▼▼▼

(** * Renderer parameters *)

(** The functions and the table below are imported by renderer.ts from
    mol-util/color, mol-math and mol-theme/clipping, which are not in the
    source tree; they are parameters of the development.  The one fact used
    about them is that the clip type [plane] has code 1, the default that
    [getClip] fills in. *)
Class MathLib := {
  Color_toVec3Normalized : Color -> Vec3;
  Color_fromNormalizedRgb : num -> num -> num -> Color;
  Quat_setAxisAngle : Vec3 -> num -> Quat;
  degToRad : num -> num;
  Clipping_Type : string -> num;
  Clipping_Type_plane : Clipping_Type "plane" = n1;
}.

(** A sample instance, with rational arithmetic in place of floating point:
    colors are split into their three bytes ([NaN] as 0, as the bit
    operations of JavaScript read it), the half-angle sine and cosine are cut
    off after the second term of their series, and arithmetic on [NaN] gives
    [NaN]. *)
Definition color_bits (c : Color) : Z :=
  match c with
  | Num z => z
  | NaN => 0
  end.

Definition channel (c : Color) (shift : Z) : num :=
  Num (Qred (inject_Z (Z.land (Z.shiftr (color_bits c) shift) 255) / inject_Z 255)%Q).

Definition byte_of (x : num) : Z :=
  match x with
  | Num q => let y := (q * inject_Z 255)%Q in Qnum y / Z.pos (Qden y)
  | NaN => 0
  end.

Definition axisAngle (axis : Vec3) (rad : num) : Quat :=
  match axis, rad with
  | (Num x, Num y, Num z), Num r =>
      let h := (r / inject_Z 2)%Q in
      let s := (h - h * h * h / inject_Z 6)%Q in
      (Num (Qred (s * x)), Num (Qred (s * y)), Num (Qred (s * z)),
       Num (Qred (1 - h * h / inject_Z 2)))%Q
  | _, _ => (NaN, NaN, NaN, NaN)
  end.

#[global] Instance RationalMath : MathLib := {|
  Color_toVec3Normalized c := (channel c 16, channel c 8, channel c 0);
  Color_fromNormalizedRgb r g b :=
    Num (Z.lor (Z.lor (Z.shiftl (byte_of r) 16) (Z.shiftl (byte_of g) 8)) (byte_of b));
  Quat_setAxisAngle := axisAngle;
  degToRad deg :=
    match deg with
    | Num d => Num (Qred (d * (355 # 20340))%Q)
    | NaN => NaN
    end;
  Clipping_Type t :=
    if String.eqb t "plane" then n1
    else if String.eqb t "sphere" then Num (inject_Z 2)
    else if String.eqb t "cube" then Num (inject_Z 3)
    else if String.eqb t "cylinder" then Num (inject_Z 4)
    else Num (inject_Z 5);
  Clipping_Type_plane := eq_refl;
|}.

Record StyleValues := mkStyle {
  lightIntensity : num;
  ambientIntensity : num;
  metalness : num;
  roughness : num;
  reflectivity : num;
}.

(** [{ name, params }].  The parameters of a custom style are an object of
    the caller: [obj] tells which one, [params] what it holds when it is
    handed in. *)
Inductive StyleProps :=
| custom (obj : nat) (params : StyleValues)
| flat
| matte
| glossy
| metallic
| plastic.

(** [getStyle] hands back [props.params] itself for a custom style, and a
    new object for a named one. *)
Definition getStyle (props : StyleProps) : StyleValues :=
  match props with
  | custom _ params => params
  | flat => mkStyle (Num 0) (Num 1) (Num 0) (Num (4 # 10)) (Num (5 # 10))
  | matte => mkStyle (Num (6 # 10)) (Num (4 # 10)) (Num 0) (Num 1) (Num (5 # 10))
  | glossy => mkStyle (Num (6 # 10)) (Num (4 # 10)) (Num 0) (Num (4 # 10)) (Num (5 # 10))
  | metallic =>
      mkStyle (Num (6 # 10)) (Num (4 # 10)) (Num (4 # 10)) (Num (6 # 10)) (Num (5 # 10))
  | plastic => mkStyle (Num (6 # 10)) (Num (4 # 10)) (Num 0) (Num (2 # 10)) (Num (5 # 10))
  end%Q.

Definition getStyle_object (props : StyleProps) : option nat :=
  match props with
  | custom obj _ => Some obj
  | _ => None
  end.

(** One entry of [clip.objects] in the parameters. *)
Record ClipObject := mkClipObject {
  co_type : string;
  co_position : Vec3;
  co_axis : Vec3;
  co_angle : num;
  co_scale : Vec3;
}.

Record ClipProps := mkClipProps {
  cp_variant : string;
  cp_objects : list ClipObject;
}.

Record RendererProps := mkProps {
  backgroundColor : Color;
  pickingAlphaThreshold : num;
  transparencyVariant : string;
  interiorDarkening : num;
  interiorColorFlag : bool;
  interiorColor : Color;
  highlightColor : Color;
  selectColor : Color;
  props_style : StyleProps;
  props_clip : ClipProps;
}.

(** [Partial<RendererProps>]: a missing field is [undefined]. *)
Record PartialProps := mkPartial {
  opt_backgroundColor : option Color;
  opt_pickingAlphaThreshold : option num;
  opt_transparencyVariant : option string;
  opt_interiorDarkening : option num;
  opt_interiorColorFlag : option bool;
  opt_interiorColor : option Color;
  opt_highlightColor : option Color;
  opt_selectColor : option Color;
  opt_style : option StyleProps;
  opt_clip : option ClipProps;
}.

Definition noProps : PartialProps :=
  mkPartial None None None None None None None None None None.

(** [deepEqual] on clip parameters: same variant, same objects field by
    field, the numbers compared with [===]. *)
Definition clipObject_deepEqual (a b : ClipObject) : bool :=
  String.eqb (co_type a) (co_type b)
  && vec3_same (co_position a) (co_position b)
  && vec3_same (co_axis a) (co_axis b)
  && num_same (co_angle a) (co_angle b)
  && vec3_same (co_scale a) (co_scale b).
(** C9, as stated, fails for two identical documents: no change is fewer
    than ten changes, yet the score is 1.0 and not 0.9. *)
Lemma similarity_score_of_no_change_is_not_0_9 :
  _calculate_similarity_score [] = F64.of_Z 1 /\
  F64.eqb (_calculate_similarity_score []) (F64.dec 9 10) = false.
Proof. split; vm_compute; reflexivity. Qed.

(** C9 (amended): the similarity score depends on the number of text
    changes only; it is 1.0 for no change, 0.9 for 1 to 9 changes, 0.7 for
    10 to 49, 0.5 for 50 to 99 and 0.3 from 100 changes on. *)
Theorem similarity_score_buckets (changes : list TextChange) :
  let n := Z.of_nat (List.length changes) in
  (forall other : list TextChange,
     List.length other = List.length changes ->
     _calculate_similarity_score other = _calculate_similarity_score changes)
  /\ (n = 0 -> _calculate_similarity_score changes = F64.of_Z 1)
  /\ (1 <= n < 10 -> _calculate_similarity_score changes = F64.dec 9 10)
  /\ (10 <= n < 50 -> _calculate_similarity_score changes = F64.dec 7 10)
  /\ (50 <= n < 100 -> _calculate_similarity_score changes = F64.dec 5 10)
  /\ (100 <= n -> _calculate_similarity_score changes = F64.dec 3 10).
Proof.
  intros n. subst n. rewrite similarity_score_by_count.
  split; [intros other Hlen; rewrite similarity_score_by_count, Hlen;
          reflexivity|].
  unfold score_of_count.
  repeat split; intros Hn;
    repeat match goal with
      | |- context [?a =? ?b] => destruct (Z.eqb_spec a b); try lia
      | |- context [?a <? ?b] => destruct (Z.ltb_spec a b); try lia
      end; reflexivity.
Qed.

Lemma similarity_score_buckets_witness :
  1 <= Z.of_nat (List.length [Examples.one_change; Examples.one_change]) < 10
  /\ _calculate_similarity_score [Examples.one_change; Examples.one_change]
     = F64.dec 9 10.
Proof.
  split; [simpl; lia|].
  apply (proj1 (proj2 (proj2
           (similarity_score_buckets
              [Examples.one_change; Examples.one_change])))).
  simpl. lia.
Defined.

(** The lookup condition does not depend on the order of the pair. *)
Lemma pair_matches_sym (a b : UUID) (row : DocumentComparison) :
  pair_matches a b row = pair_matches b a row.
Proof. unfold pair_matches. apply orb_comm. Qed.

▲▲▲

* [What is being asked]:
Where does the word "Proof" appear in the listing above? Copy every line that holds it.

* [Solution for this problem]:
Proof. split; vm_compute; reflexivity. Qed.
Proof.
Proof.
Proof. unfold pair_matches. apply orb_comm. Qed.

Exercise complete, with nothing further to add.